------ Material to process
Lemma held_step init cp0 L L' k : live_inv start first init cp0 L k → small L → held L → run start L L' → held L'.
Proof using Hfr Hfb Hstart.
  intros I Hsm Hd Hs.
  destruct Hs as [L s' Hs|L E res r' Ht Hn|L P' Hs|L Hr H0 Hl|L m r d' Hsv H|L m r w' Hsv H].
  - by eapply held_log.
  - eapply (held_same L (theBuf L)); [done | unfold mark; lia | done | by left].
  - destruct (Pipeline.flowing_step _ _ _ _ Hfr Hfb _ Hstart _ _ _ _ _ _ _
      (live_source _ _ _ _ _ _ _ _ _ _ _ _ I Hsm) (l_flow _ _ _ _ _ _ _ _ _ _ _ _ I) Hs) as (k' & _ & Hm).
    eapply (held_same L (Pipeline.buf P')); [done | done | done | by left].
  - eapply (held_same L (theBuf L)); [done | unfold mark; lia | done | right; by right].
  - eapply held_save; try done. destruct r as [u|e]; [by left | right]. by exists e.
  - eapply held_cut; try done. simpl. destruct r as [u|e]; [|done].
    destruct (persisted_acks m (theBuf L)) as [E _]. unfold mark. rewrite E. lia.
Qed.

Lemma held_run init cp0 L L' : rtc (run start) L L' → ∀ k, live_inv start first init cp0 L k → small L' → held L →
  ∃ k', live_inv start first init cp0 L' k' ∧ held L'.
Proof using Hfr Hfb Hstart.
  induction 1 as [L|L L1 L2 Hs R IH]; intros k I Hsm Hd; [by exists k|].
  assert (Hsm1 : small L1) by by eapply small_run.
  pose proof (small_back _ _ _ _ _ _ _ _ _ _ Hs Hsm1) as Hsm0.
  destruct (live_step _ _ _ _ Hfr Hfb _ _ _ _ Hstart _ _ _ _ _ _ I Hsm0 Hs) as (k1 & I1).
  apply (IH k1); [done | done |]. exact (held_step _ _ _ _ _ I Hsm0 Hd Hs).
Qed.

Lemma held_opened w0 gs0 pa0 cp0 L0 : opened start first w0 gs0 pa0 cp0 L0 → held L0.
Proof using.
  intros [F Es _ _ (Ha & _) Esv _ Hcov Hhd _ _]. split; unfold ceiling, log_of; rewrite ?Es, ?Esv; [by eexists | | done].
  unfold mark, theBuf. rewrite Ha. simpl. lia.
Qed.

(** The log of a run is a run of the log. *)
Lemma run_reachable init cp0 w0 L L' : rtc (run start) L L' → ∀ k, live_inv start first init cp0 L k → small L' →
  reachable w0 (lsys L) → reachable w0 (lsys L').
Proof using Hfr Hfb Hstart.
  induction 1 as [L|L L1 L2 Hs R IH]; intros k I Hsm Hr; [done|].
  pose proof (small_run _ _ _ _ _ _ _ _ _ _ R Hsm) as Hsm1. pose proof (small_back _ _ _ _ _ _ _ _ _ _ Hs Hsm1) as Hsm0.
  destruct (live_step _ _ _ _ Hfr Hfb _ _ _ _ Hstart _ _ _ _ _ _ I Hsm0 Hs) as (k1 & I1).
  apply (IH k1); [done | done |].
  destruct Hs as [L s' Hs|L E res r' Ht Hn|L P' Hs|L Hr0 H0 Hl|L m r d' Hsv H|L m r w' Hsv H]; try done; simpl.
  - eapply reach_step; [done | by apply step_running].
  - destruct (save_bounds _ _ _ _ Hfr Hfb _ _ _ Hstart _ _ _ _ _ m I Hsm0 ltac:(by left)) as (Hu & _ & _).
    eapply reach_step; [done | by eapply step_checkpoint].
  - eapply reach_step; [done | by eapply step_truncate].
Qed.
End one.

(** ** Killing and reopening *)

(** The process dies at the image [i]: between two steps of the buffer, or inside
    one, behind any call it makes. *)
Definition killed_at (start : Z) (L : @live T) (i : Disk.image) : Prop :=
  ∃ L', (L' = L ∨ run start L L') ∧ moment (lsys L) (lsys L') i.

(** What a kill in the step from [L] must find for recovery to be certain: no
    stray segment, which a rotation that failed and could not remove it may have
    left; an identity that can be read; no failing call lined up for the step and
    later answering that a file is absent; and numbers left to hand out. *)
Record killable (L : @live T) (i : Disk.image) : Prop := {
  k_strays : no_strays (sw (lsys L)) = true;
  k_identity : MarkFiles.identity_ok (Disk.view (dk (sw (lsys L))));
  k_removals : Forall never_absent (Disk.plan (dk (sw (lsys L))));
  k_room : ∀ R, MarkFiles.markIn (shown i) MarkFiles.reservedName = Some R → R + 1 < maxU64
}.

(** The same buffer, with other calls failing from here on. *)
Definition rewound (used : list Disk.fault) (L : @live T) : @live T :=
  Live (rewind used (lsys L)) (rd L) (got L) (flow L) (save L).

Lemma live_inv_rewound start first init cp0 L k used :
  live_inv start first init cp0 L k → live_inv start first init cp0 (rewound used L) k.
Proof using.
  intros I. pose proof (l_tail _ _ _ _ _ _ _ _ _ _ _ _ I) as (gs & pa & fly & st & junk & h & flown & old & G & K).
  destruct I. split; try done.
  exists gs, pa, fly, st, junk, h, flown, old. split; [by apply good_rewind|]. by destruct K.
Qed.

Lemma held_rewound L used : held L → held (rewound used L).
Proof using. intros []. by split. Qed.

(** The buffer a kill at [i] is a kill of: [L], or what its step comes to when the
    calls behind [i] fail. *)
Record site (start first : Z) (init : list (Z * bytes)) (cp0 : Z) (L : @live T) (i : Disk.image) (L2 : @live T) : Prop := {
  si_inv : ∃ k, live_inv start first init cp0 L2 k;
  si_image : Disk.img (dk (sw (lsys L2))) = i;
  si_held : held L2;
  si_small : small L2;
  si_claimed : claimed (lsys L2);
  si_tidy : tidy (sw (lsys L2));
  si_opts : opts (log_of (lsys L2)) = opts (log_of (lsys L));
  si_identity : MarkFiles.identity_ok (Disk.view (dk (sw (lsys L2))));
  si_since : ∀ e, e ∈ since (lsys L) → e ∈ since (lsys L2);
  si_handled : ∀ r, r ∈ got L2 → handled (flow L2) r → r ∈ got L ∧ handled (flow L) r
}.

Lemma site_here start first init cp0 L k :
  live_inv start first init cp0 L k → small L → held L → claimed (lsys L) →
  no_strays (sw (lsys L)) = true → MarkFiles.identity_ok (Disk.view (dk (sw (lsys L)))) →
  site start first init cp0 L (Disk.img (dk (sw (lsys L)))) L.
Proof using. intros I Hsm Hd Hc Hs Hid. split; try done; [by exists k | by apply no_strays_tidy]. Qed.

Lemma site_step start first init cp0 L k i used L2 :
  1 <= start < maxU64 → live_inv start first init cp0 L k → small L → held L → claimed (lsys L) → killable L i →
  run start (rewound used L) L2 → LogSteps.step (rewind used (lsys L)) (lsys L2) →
  Disk.img (dk (sw (lsys L2))) = i → drawn (Disk.plan (dk (sw (lsys L)))) used →
  got L2 = got L → (∀ r, handled (flow L2) r → handled (flow L) r) →
  site start first init cp0 L i L2.
Proof using Hfr Hfb.
  intros Hst I Hsm Hd Hc [K1 K2 K3 K4] Hrun Hstep Hi Hdr Hgot Hh.
  pose proof (live_inv_rewound _ _ _ _ _ _ used I) as I1.
  assert (Hsm1 : small (rewound used L)) by exact Hsm.
  destruct (live_step _ _ _ _ Hfr Hfb _ _ _ _ Hst _ _ _ _ _ _ I1 Hsm1 Hrun) as (k2 & I2).
  destruct (l_tail _ _ _ _ _ _ _ _ _ _ _ _ I1) as (gs & pa & fly & st & junk & h & flown & old & G & _).
  split; try done.
  - by exists k2.
  - exact (held_step _ _ Hst _ _ _ _ _ I1 Hsm1 (held_rewound L used Hd) Hrun).
  - unfold small in *. by rewrite Hgot.
  - eapply (claimed_step init (rewind used (lsys L))); [|exact Hc|exact Hstep]. by do 8 eexists.
  - eapply (tidy_step _ (rewind used (lsys L))); [exact G | exact K1 | by eapply drawn_never_absent | exact Hstep].
  - by rewrite (proj1 (step_keeps G Hstep)).
  - unfold MarkFiles.identity_ok in *. by rewrite (identity_kept _ _ _ _ _ _ _ _ _ _ _ G Hstep).
  - intros e He. destruct (Tail.history_step G Hstep) as (new & E & _). unfold Tail.history in E. rewrite <- app_assoc in E.
    apply app_inv_head in E. unfold since in *. rewrite E. apply elem_of_app. by left.
  - intros r. rewrite Hgot. intros. split; [done | by apply Hh].
Qed.

(** The dispositions do not depend on what the checkpointer has noted. *)
Lemma handled_noted b P r :
  State.floor b = State.floor (Pipeline.buf P) → handled (withBuf b P) r → handled P r.
Proof using. intros E [H|H]; [by left | right]. unfold Pipeline.delivered in *. simpl in H. by rewrite E in H. Qed.

Lemma killed_site start first init cp0 L k i :
  1 <= start < maxU64 → live_inv start first init cp0 L k → small L → held L → claimed (lsys L) → killable L i →
  killed_at start L i → ∃ L2, site start first init cp0 L i L2.
Proof using Hfr Hfb.
  intros Hst I Hsm Hd Hc HK (L' & Hrun & Hm). pose proof HK as [K1 K2 _ _].
  assert (Hhere : lsys L' = lsys L → ∃ L2, site start first init cp0 L i L2).
  { intros E. rewrite E in Hm. rewrite (still eq_refl Hm). exists L. by eapply site_here. }
  destruct Hrun as [->|Hrun]; [by apply Hhere|].
  destruct (l_tail _ _ _ _ _ _ _ _ _ _ _ _ I) as (gs & pa & fly & st & junk & h & flown & old & G & _).
  destruct Hrun as [L s' Hs|L E res r' Ht Hn|L P' Hs|L Hr H0 Hl|L m r d' Hsv H|L m r w' Hsv H]; try (by apply Hhere).
  - destruct (running_cut G Hs Hm) as (used & s2 & H2 & Hi & Hdr).
    assert (Hstep : run start (rewound used L) (Live s2 (rd L) (got L) (flow L) (save L)))
      by by apply (live_log _ _ _ _ _ _ _ _ (rewound used L)).
    exists (Live s2 (rd L) (got L) (flow L) (save L)).
    by apply (site_step _ _ _ _ L k i used _ Hst I Hsm Hd Hc HK Hstep (step_running _ _ H2)).
  - destruct (save_bounds _ _ _ _ Hfr Hfb _ _ _ Hst _ _ _ _ _ m I Hsm ltac:(by left)) as (Hu & _ & _).
    destruct (checkpoint_cut _ _ _ _ _ H Hm) as (used & r2 & d2 & H2 & Hi & Hdr).
    pose proof (live_save codec onDecodeFailure flushRecords flushBytes cfg logID maxInFlight start (rewound used L) m r2 d2 Hsv H2) as Hstep. eexists.
    apply (site_step _ _ _ _ L k i used _ Hst I Hsm Hd Hc HK Hstep); [|done|done|done|].
    + exact (step_checkpoint (rewind used (lsys L)) m r2 d2 Hu H2).
    + intros r0. destruct r2 as [u|e]; [done|]. by apply handled_noted.
  - destruct (cut_short _ _ _ _ _ (cut_Truncate _) H Hm) as (used & r2 & w2 & H2 & Hi & Hdr).
    pose proof (live_cut codec onDecodeFailure flushRecords flushBytes cfg logID maxInFlight start (rewound used L) m r2 w2 Hsv H2) as Hstep. eexists.
    apply (site_step _ _ _ _ L k i used _ Hst I Hsm Hd Hc HK Hstep); [|done|done|done|].
    + exact (step_truncate (rewind used (lsys L)) (m +u 1) r2 w2 H2).
    + intros r0. apply handled_noted. by destruct r2 as [u|e]; [apply persisted_acks|].
Qed.

(** A run begun by opening the directory a killed one has left: the flusher's
    reader starts at [start'], which may put its cursor on to [first'].  From
    then on calls may fail again, as the plan of [d2] says. *)
Definition starts_from (o : Options) (d : Disk.disk) (start' first' : Z) (L' : @live T) : Prop :=
  ∃ clock newId fuel now obs queue op d' r d2,
    Buffer.Open o clock newId Reader.disk_files fuel now obs queue d = (Some (Ok op), d') ∧
    Reader.NewReader (lg (Buffer.op_world op)) (Buffer.op_from op) = Ok r ∧
    start' = Buffer.op_from op ∧ first' = Reader.nextLSN r ∧
    Disk.img d2 = Disk.img (dk (Buffer.op_world op)) ∧
    L' = Live (Sys (World (lg (Buffer.op_world op)) d2) Idle [] 0) r [] (Pipeline.Pipe (Buffer.op_buffer op) [] []) Resting.

(** The disk as the next process finds it, no call on it failing. *)
Definition left_by (i : Disk.image) (d : Disk.disk) : Prop := Disk.plan d = [] ∧ Disk.view d = shown i.

(** A run of the buffer is killed, with whatever its directory holds then, and the
    buffer opened again. *)
Definition reopens (o : Options) (start : Z) (L : @live T) (start' first' : Z) (L' : @live T) : Prop :=
  ∃ i d, killed_at start L i ∧ killable L i ∧ left_by i d ∧
    maxRecordBytes (withDefaults o) = maxRecordBytes (opts (log_of (lsys L))) ∧ starts_from o d start' first' L'.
------------
> What is needed:
The line above containing "Lemma held_rewound L", the line containing "Lemma site_step start", and every line between them are to be transcribed exactly; no other line is wanted.

> Result below:
Lemma held_rewound L used : held L → held (rewound used L).
Proof using. intros []. by split. Qed.

(** The buffer a kill at [i] is a kill of: [L], or what its step comes to when the
    calls behind [i] fail. *)
Record site (start first : Z) (init : list (Z * bytes)) (cp0 : Z) (L : @live T) (i : Disk.image) (L2 : @live T) : Prop := {
  si_inv : ∃ k, live_inv start first init cp0 L2 k;
  si_image : Disk.img (dk (sw (lsys L2))) = i;
  si_held : held L2;
  si_small : small L2;
  si_claimed : claimed (lsys L2);
  si_tidy : tidy (sw (lsys L2));
  si_opts : opts (log_of (lsys L2)) = opts (log_of (lsys L));
  si_identity : MarkFiles.identity_ok (Disk.view (dk (sw (lsys L2))));
  si_since : ∀ e, e ∈ since (lsys L) → e ∈ since (lsys L2);
  si_handled : ∀ r, r ∈ got L2 → handled (flow L2) r → r ∈ got L ∧ handled (flow L) r
}.

Lemma site_here start first init cp0 L k :
  live_inv start first init cp0 L k → small L → held L → claimed (lsys L) →
  no_strays (sw (lsys L)) = true → MarkFiles.identity_ok (Disk.view (dk (sw (lsys L)))) →
  site start first init cp0 L (Disk.img (dk (sw (lsys L)))) L.
Proof using. intros I Hsm Hd Hc Hs Hid. split; try done; [by exists k | by apply no_strays_tidy]. Qed.

Lemma site_step start first init cp0 L k i used L2 :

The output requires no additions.